(* ===== verification/Text.v ===== *)
(** * Text: Python text by character, and the part of [re] the text code uses

    A [str] is a list of Unicode scalar values (domain/text.py, and
    [estimate_tokens] of modules/ingestion/hierarchy.py, count characters, not
    bytes). A regular expression is a tree of the constructs the patterns have;
    [ends] lists the ends of its matches at a position in the order the matcher
    tries them, and [finditer] is [re.Pattern.finditer], empty matches included.

    A lone surrogate is not a [char]: the text the service stores is UTF-8. *)
From stdpp Require Import base list strings.
From Stdlib Require Import ZArith NArith Lia Ascii String.
From S2P Require Import Prelude.
#[local] Open Scope Z_scope.

(** ** Characters *)

(** A Unicode scalar value: a code point that is no surrogate. *)
Definition scalar (n : N) : bool := (n <? 55296)%N || ((57343 <? n) && (n <? 1114112))%N.

Record char : Set := Char { ord : N; ord_scalar : scalar ord = true }.

Abbreviation text := (list char).

#[export] Instance char_eq_dec : EqDecision char.
Proof.
  intros [a Ha] [b Hb]. destruct (decide (a = b)) as [->|Hn].
  - left. f_equal. apply (proof_irrel Ha Hb).
  - right. by intros [=].
Defined.

Lemma ascii_scalar (a : ascii) : scalar (N_of_ascii a) = true.
Proof. by destruct a as [[] [] [] [] [] [] [] []]. Qed.

Definition chr (a : ascii) : char := Char (N_of_ascii a) (ascii_scalar a).

(** A literal of the source. *)
Definition lit (s : string) : text := chr <$> list_ascii_of_string s.

(** [chr(n)]; U+FFFD where [n] is no scalar value. *)
Definition uni (n : N) : char :=
  match decide (scalar n = true) with
  | left H => Char n H
  | right _ => Char 65533 eq_refl
  end.

Definition newline : char := chr "010".

Definition isascii (c : char) : bool := (ord c <? 128)%N.

Definition within_ranges (ranges : list (N * N)) (c : char) : bool :=
  existsb (λ r, (r.1 <=? ord c) && (ord c <=? r.2))%N ranges.

(** [str.isspace] of one character, which is also [\s]: the characters of
    bidirectional class WS, B or S and of category Zs. *)
Definition isspace (c : char) : bool :=
  within_ranges [(9, 13); (28, 32); (133, 133); (160, 160); (5760, 5760); (8192, 8202); (8232, 8233); (8239, 8239);
                 (8287, 8287); (12288, 12288)]%N c.

(** The decimal digits of every script (category Nd of Unicode 15), ten by ten. *)
Definition decimal_ranges : list (N * N) :=
    [(48, 57); (1632, 1641); (1776, 1785); (1984, 1993); (2406, 2415); (2534, 2543); (2662, 2671); (2790, 2799);
     (2918, 2927); (3046, 3055); (3174, 3183); (3302, 3311); (3430, 3439); (3558, 3567); (3664, 3673); (3792, 3801);
     (3872, 3881); (4160, 4169); (4240, 4249); (6112, 6121); (6160, 6169); (6470, 6479); (6608, 6617); (6784, 6793);
     (6800, 6809); (6992, 7001); (7088, 7097); (7232, 7241); (7248, 7257); (42528, 42537); (43216, 43225);
     (43264, 43273); (43472, 43481); (43504, 43513); (43600, 43609); (44016, 44025); (65296, 65305); (66720, 66729);
     (68912, 68921); (69734, 69743); (69872, 69881); (69942, 69951); (70096, 70105); (70384, 70393); (70736, 70745);
     (70864, 70873); (71248, 71257); (71360, 71369); (71472, 71481); (71904, 71913); (72016, 72025); (72784, 72793);
     (73040, 73049); (73120, 73129); (73552, 73561); (92768, 92777); (92864, 92873); (93008, 93017); (120782, 120831);
     (123200, 123209); (123632, 123641); (124144, 124153); (125264, 125273); (130032, 130041)]%N.
(** After the merge they are still slices that hold all the text. *)
Lemma merged_parts_spec node max_tokens min_tokens overlap_tokens :
  4 ≤ max_tokens → representation node ≠ TABLE →
  ∃ parts spans, _node_parts node max_tokens overlap_tokens = Ok parts ∧
    _merge_tiny node parts max_tokens min_tokens = slices (n_text node) spans ∧ kept_by (n_text node) spans ∧
    Forall (λ s, estimate_tokens s ≤ max_tokens) (slices (n_text node) spans).
Proof.
  intros Hm Hrep. destruct (node_parts_spec node max_tokens overlap_tokens Hm Hrep) as (spans & overlap & -> & [Hi Hc] & Hs & Hl).
  destruct (merge_spans (n_text node) max_tokens min_tokens 0 (length (n_text node)) spans [] overlap Hs Hi) as (l' & He & Hi' & Hw);
    [done|done|].
  assert ((spans_parts (n_text node) l').*1 = slices (n_text node) l') as Hfst.
  { unfold spans_parts, slices. by rewrite <- list_fmap_compose. }
  apply (merge_parts_light (n_text node) max_tokens min_tokens) in Hl. unfold merge_parts in Hl.
  change (spans_parts (n_text node) []) with (@nil Part) in He. rewrite He in Hl.
  eexists _, l'. split; [done|]. split_and!.
  - unfold _merge_tiny, merge_parts. by rewrite He.
  - split; [done|]. eapply covers_refine; [exact Hc|]. intros s Hs' i Hr _. simpl in Hw. rewrite Forall_forall in Hw.
    destruct (Hw s Hs') as (p & ? & ? & ?). exists p. split; [done|lia].
  - rewrite <- Hfst. by apply Forall_fmap.
Qed.

Lemma lstrip_nil t : lstrip t = [] → ink t = [].
Proof. destruct (lstrip_suffix t) as (a & Ht & Ha). intros Hn. rewrite Ht, Hn, app_nil_r. by apply ink_spaces. Qed.
(* ===== verification/Rebac.v ===== *)
(** * Rebac: relationship-based authorization (adapters/authz/model.py and
    adapters/authz/memory_provider.py).

    [MODEL] is the relation model; [write], [check] and [list_objects] are the
    operations of [MemoryAuthorizationProvider] on its tuple store. The
    recursion of [_check] is fuelled; [check_fuel_bound] is a fuel that always
    suffices ([check_terminates]). The specification of a check is [derives],
    the least relation closed under the three Zanzibar rules, and
    [check_iff_derives] says the recursion with its visited set decides it. *)
From S2P Require Import Prelude Errors Reach.

(** ** The relation model *)

Record Relation := {
  direct : list string;
  computed : list string;
  ttu : list (string * string);
}.

Record TypeDef := {
  type_name : string;
  relations : gmap string Relation;
}.

Definition rel (d c : list string) (t : list (string * string)) : Relation :=
  {| direct := d; computed := c; ttu := t |}.

Definition typedef (n : string) (rs : list (string * Relation)) : string * TypeDef :=
  (n, {| type_name := n; relations := list_to_map rs |}).

Definition model := gmap string TypeDef.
**********
TASK PROMPT =
The expected output is the complete listing, word for word.

WRITTEN SOLUTION =
(* ===== verification/Text.v ===== *)
(** * Text: Python text by character, and the part of [re] the text code uses

    A [str] is a list of Unicode scalar values (domain/text.py, and
    [estimate_tokens] of modules/ingestion/hierarchy.py, count characters, not
    bytes). A regular expression is a tree of the constructs the patterns have;
    [ends] lists the ends of its matches at a position in the order the matcher
    tries them, and [finditer] is [re.Pattern.finditer], empty matches included.

    A lone surrogate is not a [char]: the text the service stores is UTF-8. *)
From stdpp Require Import base list strings.
From Stdlib Require Import ZArith NArith Lia Ascii String.
From S2P Require Import Prelude.
#[local] Open Scope Z_scope.

(** ** Characters *)

(** A Unicode scalar value: a code point that is no surrogate. *)
Definition scalar (n : N) : bool := (n <? 55296)%N || ((57343 <? n) && (n <? 1114112))%N.

Record char : Set := Char { ord : N; ord_scalar : scalar ord = true }.

Abbreviation text := (list char).

#[export] Instance char_eq_dec : EqDecision char.
Proof.
  intros [a Ha] [b Hb]. destruct (decide (a = b)) as [->|Hn].
  - left. f_equal. apply (proof_irrel Ha Hb).
  - right. by intros [=].
Defined.

Lemma ascii_scalar (a : ascii) : scalar (N_of_ascii a) = true.
Proof. by destruct a as [[] [] [] [] [] [] [] []]. Qed.

Definition chr (a : ascii) : char := Char (N_of_ascii a) (ascii_scalar a).

(** A literal of the source. *)
Definition lit (s : string) : text := chr <$> list_ascii_of_string s.

(** [chr(n)]; U+FFFD where [n] is no scalar value. *)
Definition uni (n : N) : char :=
  match decide (scalar n = true) with
  | left H => Char n H
  | right _ => Char 65533 eq_refl
  end.

Definition newline : char := chr "010".

Definition isascii (c : char) : bool := (ord c <? 128)%N.

Definition within_ranges (ranges : list (N * N)) (c : char) : bool :=
  existsb (λ r, (r.1 <=? ord c) && (ord c <=? r.2))%N ranges.

(** [str.isspace] of one character, which is also [\s]: the characters of
    bidirectional class WS, B or S and of category Zs. *)
Definition isspace (c : char) : bool :=
  within_ranges [(9, 13); (28, 32); (133, 133); (160, 160); (5760, 5760); (8192, 8202); (8232, 8233); (8239, 8239);
                 (8287, 8287); (12288, 12288)]%N c.

(** The decimal digits of every script (category Nd of Unicode 15), ten by ten. *)
Definition decimal_ranges : list (N * N) :=
    [(48, 57); (1632, 1641); (1776, 1785); (1984, 1993); (2406, 2415); (2534, 2543); (2662, 2671); (2790, 2799);
     (2918, 2927); (3046, 3055); (3174, 3183); (3302, 3311); (3430, 3439); (3558, 3567); (3664, 3673); (3792, 3801);
     (3872, 3881); (4160, 4169); (4240, 4249); (6112, 6121); (6160, 6169); (6470, 6479); (6608, 6617); (6784, 6793);
     (6800, 6809); (6992, 7001); (7088, 7097); (7232, 7241); (7248, 7257); (42528, 42537); (43216, 43225);
     (43264, 43273); (43472, 43481); (43504, 43513); (43600, 43609); (44016, 44025); (65296, 65305); (66720, 66729);
     (68912, 68921); (69734, 69743); (69872, 69881); (69942, 69951); (70096, 70105); (70384, 70393); (70736, 70745);
     (70864, 70873); (71248, 71257); (71360, 71369); (71472, 71481); (71904, 71913); (72016, 72025); (72784, 72793);
     (73040, 73049); (73120, 73129); (73552, 73561); (92768, 92777); (92864, 92873); (93008, 93017); (120782, 120831);
     (123200, 123209); (123632, 123641); (124144, 124153); (125264, 125273); (130032, 130041)]%N.
(** After the merge they are still slices that hold all the text. *)
Lemma merged_parts_spec node max_tokens min_tokens overlap_tokens :
  4 ≤ max_tokens → representation node ≠ TABLE →
  ∃ parts spans, _node_parts node max_tokens overlap_tokens = Ok parts ∧
    _merge_tiny node parts max_tokens min_tokens = slices (n_text node) spans ∧ kept_by (n_text node) spans ∧
    Forall (λ s, estimate_tokens s ≤ max_tokens) (slices (n_text node) spans).
Proof.
  intros Hm Hrep. destruct (node_parts_spec node max_tokens overlap_tokens Hm Hrep) as (spans & overlap & -> & [Hi Hc] & Hs & Hl).
  destruct (merge_spans (n_text node) max_tokens min_tokens 0 (length (n_text node)) spans [] overlap Hs Hi) as (l' & He & Hi' & Hw);
    [done|done|].
  assert ((spans_parts (n_text node) l').*1 = slices (n_text node) l') as Hfst.
  { unfold spans_parts, slices. by rewrite <- list_fmap_compose. }
  apply (merge_parts_light (n_text node) max_tokens min_tokens) in Hl. unfold merge_parts in Hl.
  change (spans_parts (n_text node) []) with (@nil Part) in He. rewrite He in Hl.
  eexists _, l'. split; [done|]. split_and!.
  - unfold _merge_tiny, merge_parts. by rewrite He.
  - split; [done|]. eapply covers_refine; [exact Hc|]. intros s Hs' i Hr _. simpl in Hw. rewrite Forall_forall in Hw.
    destruct (Hw s Hs') as (p & ? & ? & ?). exists p. split; [done|lia].
  - rewrite <- Hfst. by apply Forall_fmap.
Qed.

Lemma lstrip_nil t : lstrip t = [] → ink t = [].
Proof. destruct (lstrip_suffix t) as (a & Ht & Ha). intros Hn. rewrite Ht, Hn, app_nil_r. by apply ink_spaces. Qed.
(* ===== verification/Rebac.v ===== *)
(** * Rebac: relationship-based authorization (adapters/authz/model.py and
    adapters/authz/memory_provider.py).

    [MODEL] is the relation model; [write], [check] and [list_objects] are the
    operations of [MemoryAuthorizationProvider] on its tuple store. The
    recursion of [_check] is fuelled; [check_fuel_bound] is a fuel that always
    suffices ([check_terminates]). The specification of a check is [derives],
    the least relation closed under the three Zanzibar rules, and
    [check_iff_derives] says the recursion with its visited set decides it. *)
From S2P Require Import Prelude Errors Reach.

(** ** The relation model *)

Record Relation := {
  direct : list string;
  computed : list string;
  ttu : list (string * string);
}.

Record TypeDef := {
  type_name : string;
  relations : gmap string Relation;
}.

Definition rel (d c : list string) (t : list (string * string)) : Relation :=
  {| direct := d; computed := c; ttu := t |}.

Definition typedef (n : string) (rs : list (string * Relation)) : string * TypeDef :=
  (n, {| type_name := n; relations := list_to_map rs |}).

Definition model := gmap string TypeDef.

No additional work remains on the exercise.